WORK INSTRUCTION ->
In the data that follows, how many lines include the string "SchedSpec"? Answer with the number alone.

[Dataset excerpts]
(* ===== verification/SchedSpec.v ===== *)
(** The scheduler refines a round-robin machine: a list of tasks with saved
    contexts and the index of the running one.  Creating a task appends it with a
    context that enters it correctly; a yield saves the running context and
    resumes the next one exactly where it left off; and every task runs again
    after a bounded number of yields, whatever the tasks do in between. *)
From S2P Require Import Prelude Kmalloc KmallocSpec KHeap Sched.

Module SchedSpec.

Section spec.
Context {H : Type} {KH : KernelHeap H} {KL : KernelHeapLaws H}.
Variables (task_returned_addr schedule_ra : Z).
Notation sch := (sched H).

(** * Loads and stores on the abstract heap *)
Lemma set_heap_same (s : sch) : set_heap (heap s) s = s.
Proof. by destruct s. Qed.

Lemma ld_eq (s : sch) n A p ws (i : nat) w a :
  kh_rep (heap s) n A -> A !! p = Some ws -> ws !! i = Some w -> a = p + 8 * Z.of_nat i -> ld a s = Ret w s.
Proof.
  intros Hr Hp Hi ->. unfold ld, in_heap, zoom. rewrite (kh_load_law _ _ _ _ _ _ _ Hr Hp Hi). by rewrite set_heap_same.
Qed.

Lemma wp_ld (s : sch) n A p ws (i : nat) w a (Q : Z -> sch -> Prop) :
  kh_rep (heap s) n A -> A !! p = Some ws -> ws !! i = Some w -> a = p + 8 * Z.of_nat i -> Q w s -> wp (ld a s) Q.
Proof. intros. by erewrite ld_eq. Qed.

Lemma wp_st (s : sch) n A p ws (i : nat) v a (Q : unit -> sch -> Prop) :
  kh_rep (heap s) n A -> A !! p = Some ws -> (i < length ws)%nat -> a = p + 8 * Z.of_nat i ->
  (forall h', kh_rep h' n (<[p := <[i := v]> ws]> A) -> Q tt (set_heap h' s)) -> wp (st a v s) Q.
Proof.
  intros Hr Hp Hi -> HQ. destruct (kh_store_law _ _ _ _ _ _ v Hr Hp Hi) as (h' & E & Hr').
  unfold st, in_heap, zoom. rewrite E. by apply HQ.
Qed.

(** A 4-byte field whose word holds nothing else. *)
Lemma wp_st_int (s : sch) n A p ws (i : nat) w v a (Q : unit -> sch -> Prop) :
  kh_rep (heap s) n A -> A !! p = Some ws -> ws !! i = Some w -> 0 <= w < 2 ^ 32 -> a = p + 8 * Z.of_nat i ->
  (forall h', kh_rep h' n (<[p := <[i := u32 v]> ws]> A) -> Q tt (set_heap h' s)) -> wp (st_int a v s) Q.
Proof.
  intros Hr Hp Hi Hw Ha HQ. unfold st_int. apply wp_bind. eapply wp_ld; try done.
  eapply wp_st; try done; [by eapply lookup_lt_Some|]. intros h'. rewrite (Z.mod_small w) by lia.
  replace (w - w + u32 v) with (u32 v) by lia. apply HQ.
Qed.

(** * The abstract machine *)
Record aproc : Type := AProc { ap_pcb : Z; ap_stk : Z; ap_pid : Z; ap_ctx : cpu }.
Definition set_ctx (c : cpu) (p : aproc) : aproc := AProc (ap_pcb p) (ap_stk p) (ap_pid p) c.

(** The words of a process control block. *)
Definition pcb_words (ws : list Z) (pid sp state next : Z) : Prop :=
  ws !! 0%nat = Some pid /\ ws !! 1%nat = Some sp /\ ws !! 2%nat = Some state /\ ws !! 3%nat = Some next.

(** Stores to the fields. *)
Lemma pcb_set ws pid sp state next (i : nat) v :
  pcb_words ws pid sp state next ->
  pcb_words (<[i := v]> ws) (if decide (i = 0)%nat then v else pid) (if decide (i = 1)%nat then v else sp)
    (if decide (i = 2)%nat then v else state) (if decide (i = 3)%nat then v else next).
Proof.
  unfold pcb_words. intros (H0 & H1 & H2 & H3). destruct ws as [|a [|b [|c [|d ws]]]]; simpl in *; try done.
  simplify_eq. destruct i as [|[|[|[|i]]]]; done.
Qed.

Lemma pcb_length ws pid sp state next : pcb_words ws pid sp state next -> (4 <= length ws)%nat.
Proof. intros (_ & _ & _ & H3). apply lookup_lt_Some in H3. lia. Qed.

---

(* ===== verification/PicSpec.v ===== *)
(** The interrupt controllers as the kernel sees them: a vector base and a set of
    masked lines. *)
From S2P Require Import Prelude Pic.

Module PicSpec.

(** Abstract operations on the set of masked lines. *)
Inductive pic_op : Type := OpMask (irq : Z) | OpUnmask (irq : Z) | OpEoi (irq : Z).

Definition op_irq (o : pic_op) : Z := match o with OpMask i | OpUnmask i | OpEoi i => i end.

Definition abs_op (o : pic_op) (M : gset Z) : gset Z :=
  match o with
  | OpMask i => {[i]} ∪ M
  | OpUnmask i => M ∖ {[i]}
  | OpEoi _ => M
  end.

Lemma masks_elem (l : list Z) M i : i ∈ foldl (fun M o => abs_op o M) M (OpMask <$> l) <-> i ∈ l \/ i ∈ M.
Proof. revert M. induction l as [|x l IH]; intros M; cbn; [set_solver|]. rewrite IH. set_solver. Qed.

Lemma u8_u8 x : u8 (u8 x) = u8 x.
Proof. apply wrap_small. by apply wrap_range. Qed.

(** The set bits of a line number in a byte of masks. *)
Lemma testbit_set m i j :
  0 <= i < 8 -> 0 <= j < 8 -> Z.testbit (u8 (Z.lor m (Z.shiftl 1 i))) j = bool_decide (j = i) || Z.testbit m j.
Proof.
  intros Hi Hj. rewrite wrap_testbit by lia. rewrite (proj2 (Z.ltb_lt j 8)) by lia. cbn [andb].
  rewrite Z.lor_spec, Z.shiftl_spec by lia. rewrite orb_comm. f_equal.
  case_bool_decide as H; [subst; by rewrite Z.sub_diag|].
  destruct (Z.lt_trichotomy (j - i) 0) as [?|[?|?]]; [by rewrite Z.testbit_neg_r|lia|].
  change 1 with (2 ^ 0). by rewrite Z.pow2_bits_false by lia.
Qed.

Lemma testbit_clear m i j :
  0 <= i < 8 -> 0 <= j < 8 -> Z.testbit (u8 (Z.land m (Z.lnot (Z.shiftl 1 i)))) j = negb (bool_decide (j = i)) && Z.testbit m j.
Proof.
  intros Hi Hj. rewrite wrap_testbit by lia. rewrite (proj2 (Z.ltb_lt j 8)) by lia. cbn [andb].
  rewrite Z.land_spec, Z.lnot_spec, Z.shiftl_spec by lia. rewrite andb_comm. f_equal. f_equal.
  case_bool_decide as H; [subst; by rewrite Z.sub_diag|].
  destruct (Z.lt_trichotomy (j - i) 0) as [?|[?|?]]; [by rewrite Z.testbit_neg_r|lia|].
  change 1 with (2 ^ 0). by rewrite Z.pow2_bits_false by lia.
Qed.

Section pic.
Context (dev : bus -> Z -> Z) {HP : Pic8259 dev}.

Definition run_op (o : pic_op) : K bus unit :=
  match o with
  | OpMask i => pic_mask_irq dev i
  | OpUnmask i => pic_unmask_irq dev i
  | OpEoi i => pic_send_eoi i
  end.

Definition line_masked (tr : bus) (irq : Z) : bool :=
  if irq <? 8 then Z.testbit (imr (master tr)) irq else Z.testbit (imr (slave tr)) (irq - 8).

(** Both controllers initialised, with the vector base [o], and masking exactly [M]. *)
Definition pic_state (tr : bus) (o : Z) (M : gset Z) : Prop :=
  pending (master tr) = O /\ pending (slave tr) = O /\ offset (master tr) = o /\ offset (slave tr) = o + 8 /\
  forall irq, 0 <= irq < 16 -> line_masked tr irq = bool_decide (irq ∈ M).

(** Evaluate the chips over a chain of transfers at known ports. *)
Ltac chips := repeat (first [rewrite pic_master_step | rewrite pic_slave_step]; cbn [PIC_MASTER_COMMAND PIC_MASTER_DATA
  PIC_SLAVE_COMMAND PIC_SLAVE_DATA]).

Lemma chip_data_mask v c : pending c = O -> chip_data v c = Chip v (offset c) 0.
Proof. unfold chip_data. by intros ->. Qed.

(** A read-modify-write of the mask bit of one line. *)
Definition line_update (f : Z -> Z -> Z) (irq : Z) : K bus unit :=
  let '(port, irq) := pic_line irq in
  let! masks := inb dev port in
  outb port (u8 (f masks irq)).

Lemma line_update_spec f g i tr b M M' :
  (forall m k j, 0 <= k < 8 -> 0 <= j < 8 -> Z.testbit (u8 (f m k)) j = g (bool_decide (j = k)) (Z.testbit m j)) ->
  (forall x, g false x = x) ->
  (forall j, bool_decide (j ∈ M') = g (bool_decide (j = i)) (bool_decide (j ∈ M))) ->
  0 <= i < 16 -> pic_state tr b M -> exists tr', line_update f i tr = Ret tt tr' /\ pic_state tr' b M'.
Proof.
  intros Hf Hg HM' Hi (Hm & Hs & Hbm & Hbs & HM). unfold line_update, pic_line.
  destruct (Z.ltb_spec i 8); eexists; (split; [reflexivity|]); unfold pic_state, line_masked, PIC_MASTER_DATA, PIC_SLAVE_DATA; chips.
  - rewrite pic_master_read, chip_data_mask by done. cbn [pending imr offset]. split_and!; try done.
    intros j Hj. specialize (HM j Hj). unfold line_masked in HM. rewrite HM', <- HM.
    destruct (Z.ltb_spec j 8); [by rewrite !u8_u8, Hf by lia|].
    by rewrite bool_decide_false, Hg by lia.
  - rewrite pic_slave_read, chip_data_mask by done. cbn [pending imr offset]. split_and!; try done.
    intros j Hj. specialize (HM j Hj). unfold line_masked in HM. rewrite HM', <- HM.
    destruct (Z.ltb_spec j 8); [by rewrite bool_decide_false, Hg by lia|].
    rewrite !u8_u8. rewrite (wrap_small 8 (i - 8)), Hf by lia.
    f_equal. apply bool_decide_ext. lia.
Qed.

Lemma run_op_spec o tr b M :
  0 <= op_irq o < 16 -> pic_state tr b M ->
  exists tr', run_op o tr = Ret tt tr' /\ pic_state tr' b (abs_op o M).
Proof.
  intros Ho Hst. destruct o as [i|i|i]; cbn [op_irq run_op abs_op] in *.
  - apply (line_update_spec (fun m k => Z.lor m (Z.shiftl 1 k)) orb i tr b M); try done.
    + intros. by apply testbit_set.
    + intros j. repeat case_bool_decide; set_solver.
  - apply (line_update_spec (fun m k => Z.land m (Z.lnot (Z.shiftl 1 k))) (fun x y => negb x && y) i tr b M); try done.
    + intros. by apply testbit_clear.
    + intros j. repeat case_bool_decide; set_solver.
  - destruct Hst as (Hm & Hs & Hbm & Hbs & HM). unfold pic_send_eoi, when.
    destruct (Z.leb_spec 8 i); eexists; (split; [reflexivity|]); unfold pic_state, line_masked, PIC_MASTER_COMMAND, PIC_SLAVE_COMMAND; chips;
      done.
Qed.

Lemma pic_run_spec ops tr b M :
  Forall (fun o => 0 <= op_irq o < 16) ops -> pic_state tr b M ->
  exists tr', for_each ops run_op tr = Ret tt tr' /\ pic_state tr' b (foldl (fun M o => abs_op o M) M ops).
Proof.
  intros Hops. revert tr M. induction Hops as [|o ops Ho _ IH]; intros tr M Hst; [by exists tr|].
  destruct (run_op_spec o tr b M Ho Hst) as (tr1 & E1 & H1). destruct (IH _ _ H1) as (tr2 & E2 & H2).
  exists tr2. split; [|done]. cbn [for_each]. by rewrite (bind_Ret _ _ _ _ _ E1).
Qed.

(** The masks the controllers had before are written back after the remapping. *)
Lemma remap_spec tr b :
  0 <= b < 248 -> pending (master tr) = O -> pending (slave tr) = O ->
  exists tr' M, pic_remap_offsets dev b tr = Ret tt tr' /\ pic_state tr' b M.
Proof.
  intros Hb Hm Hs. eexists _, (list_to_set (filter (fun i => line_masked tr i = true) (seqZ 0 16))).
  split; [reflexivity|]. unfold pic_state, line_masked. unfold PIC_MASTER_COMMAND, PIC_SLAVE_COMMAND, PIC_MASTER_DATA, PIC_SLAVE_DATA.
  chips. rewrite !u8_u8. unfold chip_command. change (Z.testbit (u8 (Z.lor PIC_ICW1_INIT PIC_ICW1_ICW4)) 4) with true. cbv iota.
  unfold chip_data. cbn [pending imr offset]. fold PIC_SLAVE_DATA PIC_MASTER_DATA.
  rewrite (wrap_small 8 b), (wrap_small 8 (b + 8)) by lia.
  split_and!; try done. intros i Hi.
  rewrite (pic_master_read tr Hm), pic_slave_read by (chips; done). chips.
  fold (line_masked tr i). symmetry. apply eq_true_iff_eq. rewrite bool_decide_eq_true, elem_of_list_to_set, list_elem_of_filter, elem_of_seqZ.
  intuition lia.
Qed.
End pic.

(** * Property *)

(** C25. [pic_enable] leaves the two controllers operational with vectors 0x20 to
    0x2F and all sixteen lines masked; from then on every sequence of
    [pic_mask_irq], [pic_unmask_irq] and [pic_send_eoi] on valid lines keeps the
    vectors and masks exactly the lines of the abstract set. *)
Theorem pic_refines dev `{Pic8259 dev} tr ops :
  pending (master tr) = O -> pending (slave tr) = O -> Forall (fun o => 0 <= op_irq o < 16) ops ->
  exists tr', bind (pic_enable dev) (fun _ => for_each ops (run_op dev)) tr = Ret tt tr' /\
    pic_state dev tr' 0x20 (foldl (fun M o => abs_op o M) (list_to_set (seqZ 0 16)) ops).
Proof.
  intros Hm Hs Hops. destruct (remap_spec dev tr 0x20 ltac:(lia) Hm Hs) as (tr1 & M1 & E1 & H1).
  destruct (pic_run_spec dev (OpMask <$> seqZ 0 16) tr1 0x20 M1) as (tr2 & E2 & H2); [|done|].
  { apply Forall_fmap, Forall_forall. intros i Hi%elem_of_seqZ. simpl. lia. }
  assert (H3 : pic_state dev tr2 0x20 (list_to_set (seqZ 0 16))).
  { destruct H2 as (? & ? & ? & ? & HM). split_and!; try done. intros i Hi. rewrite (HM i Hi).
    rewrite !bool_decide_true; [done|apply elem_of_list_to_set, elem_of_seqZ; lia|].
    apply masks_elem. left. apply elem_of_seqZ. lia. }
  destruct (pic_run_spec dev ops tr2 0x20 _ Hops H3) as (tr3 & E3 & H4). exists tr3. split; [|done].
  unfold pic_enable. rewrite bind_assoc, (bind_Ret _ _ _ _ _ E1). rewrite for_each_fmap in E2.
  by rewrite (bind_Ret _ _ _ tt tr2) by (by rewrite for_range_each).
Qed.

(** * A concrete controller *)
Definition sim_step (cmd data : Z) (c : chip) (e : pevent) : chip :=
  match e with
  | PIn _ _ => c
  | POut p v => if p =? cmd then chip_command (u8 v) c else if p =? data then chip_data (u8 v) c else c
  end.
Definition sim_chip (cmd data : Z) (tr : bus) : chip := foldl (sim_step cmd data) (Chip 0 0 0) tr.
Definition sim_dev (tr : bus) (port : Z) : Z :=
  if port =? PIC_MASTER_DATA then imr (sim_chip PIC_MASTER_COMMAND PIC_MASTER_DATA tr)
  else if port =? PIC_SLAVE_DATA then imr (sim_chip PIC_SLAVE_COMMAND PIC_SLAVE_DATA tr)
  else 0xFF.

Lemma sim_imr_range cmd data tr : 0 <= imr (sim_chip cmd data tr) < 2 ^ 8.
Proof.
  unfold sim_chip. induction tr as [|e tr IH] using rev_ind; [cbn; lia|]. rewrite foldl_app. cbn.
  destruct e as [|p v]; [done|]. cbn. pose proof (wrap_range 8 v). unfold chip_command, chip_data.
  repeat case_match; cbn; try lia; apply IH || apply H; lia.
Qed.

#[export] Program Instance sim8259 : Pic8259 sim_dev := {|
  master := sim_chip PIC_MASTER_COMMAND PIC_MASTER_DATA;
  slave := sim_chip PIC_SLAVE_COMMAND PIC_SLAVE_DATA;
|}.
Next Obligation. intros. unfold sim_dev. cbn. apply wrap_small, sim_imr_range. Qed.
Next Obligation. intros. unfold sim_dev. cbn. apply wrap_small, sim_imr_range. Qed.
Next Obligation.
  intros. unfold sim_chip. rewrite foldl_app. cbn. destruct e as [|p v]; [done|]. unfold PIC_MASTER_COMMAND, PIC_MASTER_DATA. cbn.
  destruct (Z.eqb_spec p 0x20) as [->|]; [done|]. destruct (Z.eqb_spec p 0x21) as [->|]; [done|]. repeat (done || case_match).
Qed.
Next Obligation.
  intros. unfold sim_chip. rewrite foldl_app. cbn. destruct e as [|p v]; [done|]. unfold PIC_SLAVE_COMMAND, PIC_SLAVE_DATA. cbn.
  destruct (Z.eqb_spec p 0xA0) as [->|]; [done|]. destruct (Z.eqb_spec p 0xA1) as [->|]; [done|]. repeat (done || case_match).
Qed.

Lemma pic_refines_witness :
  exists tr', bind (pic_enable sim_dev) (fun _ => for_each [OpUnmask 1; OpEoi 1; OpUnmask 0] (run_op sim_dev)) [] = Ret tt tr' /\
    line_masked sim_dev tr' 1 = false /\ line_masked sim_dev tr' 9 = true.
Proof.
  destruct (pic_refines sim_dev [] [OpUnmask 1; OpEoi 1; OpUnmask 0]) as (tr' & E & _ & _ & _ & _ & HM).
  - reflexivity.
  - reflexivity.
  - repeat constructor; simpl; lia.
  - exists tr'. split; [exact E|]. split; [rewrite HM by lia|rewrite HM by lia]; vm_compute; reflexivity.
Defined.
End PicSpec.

--

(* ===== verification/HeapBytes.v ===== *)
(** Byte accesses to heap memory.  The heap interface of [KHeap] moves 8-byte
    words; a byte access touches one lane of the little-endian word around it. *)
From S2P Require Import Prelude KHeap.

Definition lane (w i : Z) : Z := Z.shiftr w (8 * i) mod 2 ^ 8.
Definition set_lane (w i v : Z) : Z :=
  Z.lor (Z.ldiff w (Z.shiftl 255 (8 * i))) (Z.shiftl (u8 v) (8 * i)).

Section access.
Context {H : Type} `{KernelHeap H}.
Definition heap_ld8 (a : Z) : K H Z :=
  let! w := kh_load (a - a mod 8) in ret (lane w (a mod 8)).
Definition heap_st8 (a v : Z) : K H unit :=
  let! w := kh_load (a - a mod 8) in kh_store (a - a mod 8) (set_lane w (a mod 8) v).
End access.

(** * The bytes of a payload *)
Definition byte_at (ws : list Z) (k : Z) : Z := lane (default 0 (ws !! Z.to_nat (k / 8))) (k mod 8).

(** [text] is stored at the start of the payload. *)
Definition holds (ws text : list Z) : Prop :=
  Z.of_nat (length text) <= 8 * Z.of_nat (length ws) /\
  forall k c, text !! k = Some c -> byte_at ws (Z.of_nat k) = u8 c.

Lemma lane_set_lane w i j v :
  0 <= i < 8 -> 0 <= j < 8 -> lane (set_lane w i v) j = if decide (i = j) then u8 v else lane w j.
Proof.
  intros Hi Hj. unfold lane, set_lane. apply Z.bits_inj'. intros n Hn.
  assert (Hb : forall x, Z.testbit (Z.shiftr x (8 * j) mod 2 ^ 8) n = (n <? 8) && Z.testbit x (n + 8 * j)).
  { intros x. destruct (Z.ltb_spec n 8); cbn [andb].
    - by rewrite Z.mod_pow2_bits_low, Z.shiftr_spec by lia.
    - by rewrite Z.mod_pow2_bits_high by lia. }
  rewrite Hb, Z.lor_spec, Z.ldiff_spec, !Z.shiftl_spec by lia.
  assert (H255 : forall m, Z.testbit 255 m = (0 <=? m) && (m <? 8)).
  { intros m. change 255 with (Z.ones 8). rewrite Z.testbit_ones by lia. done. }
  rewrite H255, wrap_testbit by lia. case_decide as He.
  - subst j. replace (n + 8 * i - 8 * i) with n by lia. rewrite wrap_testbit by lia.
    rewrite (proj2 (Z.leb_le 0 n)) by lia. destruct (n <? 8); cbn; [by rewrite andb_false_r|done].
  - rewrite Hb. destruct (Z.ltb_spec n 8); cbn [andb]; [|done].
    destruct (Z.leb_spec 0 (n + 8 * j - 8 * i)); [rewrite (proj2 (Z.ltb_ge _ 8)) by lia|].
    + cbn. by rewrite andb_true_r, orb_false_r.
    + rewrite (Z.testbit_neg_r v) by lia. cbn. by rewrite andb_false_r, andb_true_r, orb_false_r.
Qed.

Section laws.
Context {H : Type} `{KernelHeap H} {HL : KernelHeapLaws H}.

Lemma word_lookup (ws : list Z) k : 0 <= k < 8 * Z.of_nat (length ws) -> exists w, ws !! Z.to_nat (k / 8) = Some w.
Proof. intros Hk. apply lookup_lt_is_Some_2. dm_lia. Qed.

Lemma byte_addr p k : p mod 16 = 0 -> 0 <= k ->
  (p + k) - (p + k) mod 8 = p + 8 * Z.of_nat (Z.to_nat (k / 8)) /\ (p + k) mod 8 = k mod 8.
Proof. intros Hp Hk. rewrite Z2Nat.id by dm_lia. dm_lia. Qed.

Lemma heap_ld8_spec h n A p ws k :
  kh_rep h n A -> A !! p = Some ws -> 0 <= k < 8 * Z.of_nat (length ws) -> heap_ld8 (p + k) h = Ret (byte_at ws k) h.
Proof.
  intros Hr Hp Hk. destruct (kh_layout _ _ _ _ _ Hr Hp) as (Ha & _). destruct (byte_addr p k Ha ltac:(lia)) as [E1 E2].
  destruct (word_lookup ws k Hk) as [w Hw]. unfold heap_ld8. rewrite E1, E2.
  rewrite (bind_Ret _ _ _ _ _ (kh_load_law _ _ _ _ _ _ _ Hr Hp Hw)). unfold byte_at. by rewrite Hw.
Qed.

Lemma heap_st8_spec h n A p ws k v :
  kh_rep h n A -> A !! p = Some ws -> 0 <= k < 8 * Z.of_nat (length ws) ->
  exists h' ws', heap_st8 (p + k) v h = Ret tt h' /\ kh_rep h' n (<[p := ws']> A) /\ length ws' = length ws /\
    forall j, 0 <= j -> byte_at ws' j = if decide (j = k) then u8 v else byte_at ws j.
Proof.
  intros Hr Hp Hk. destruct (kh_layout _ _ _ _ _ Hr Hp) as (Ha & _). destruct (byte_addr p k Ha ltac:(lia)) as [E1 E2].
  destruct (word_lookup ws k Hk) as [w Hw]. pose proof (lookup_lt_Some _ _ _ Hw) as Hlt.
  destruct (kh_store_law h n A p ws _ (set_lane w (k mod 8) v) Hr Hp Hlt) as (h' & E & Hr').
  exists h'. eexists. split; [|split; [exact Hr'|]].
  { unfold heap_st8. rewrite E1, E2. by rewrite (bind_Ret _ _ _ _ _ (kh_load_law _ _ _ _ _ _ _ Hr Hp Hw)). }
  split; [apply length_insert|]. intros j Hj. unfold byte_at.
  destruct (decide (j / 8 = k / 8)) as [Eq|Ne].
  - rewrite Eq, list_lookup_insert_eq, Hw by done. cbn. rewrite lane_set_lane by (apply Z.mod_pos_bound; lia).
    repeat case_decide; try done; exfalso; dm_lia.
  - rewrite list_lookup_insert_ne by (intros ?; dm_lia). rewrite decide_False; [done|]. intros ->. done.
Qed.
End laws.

ANSWER BOX ->
2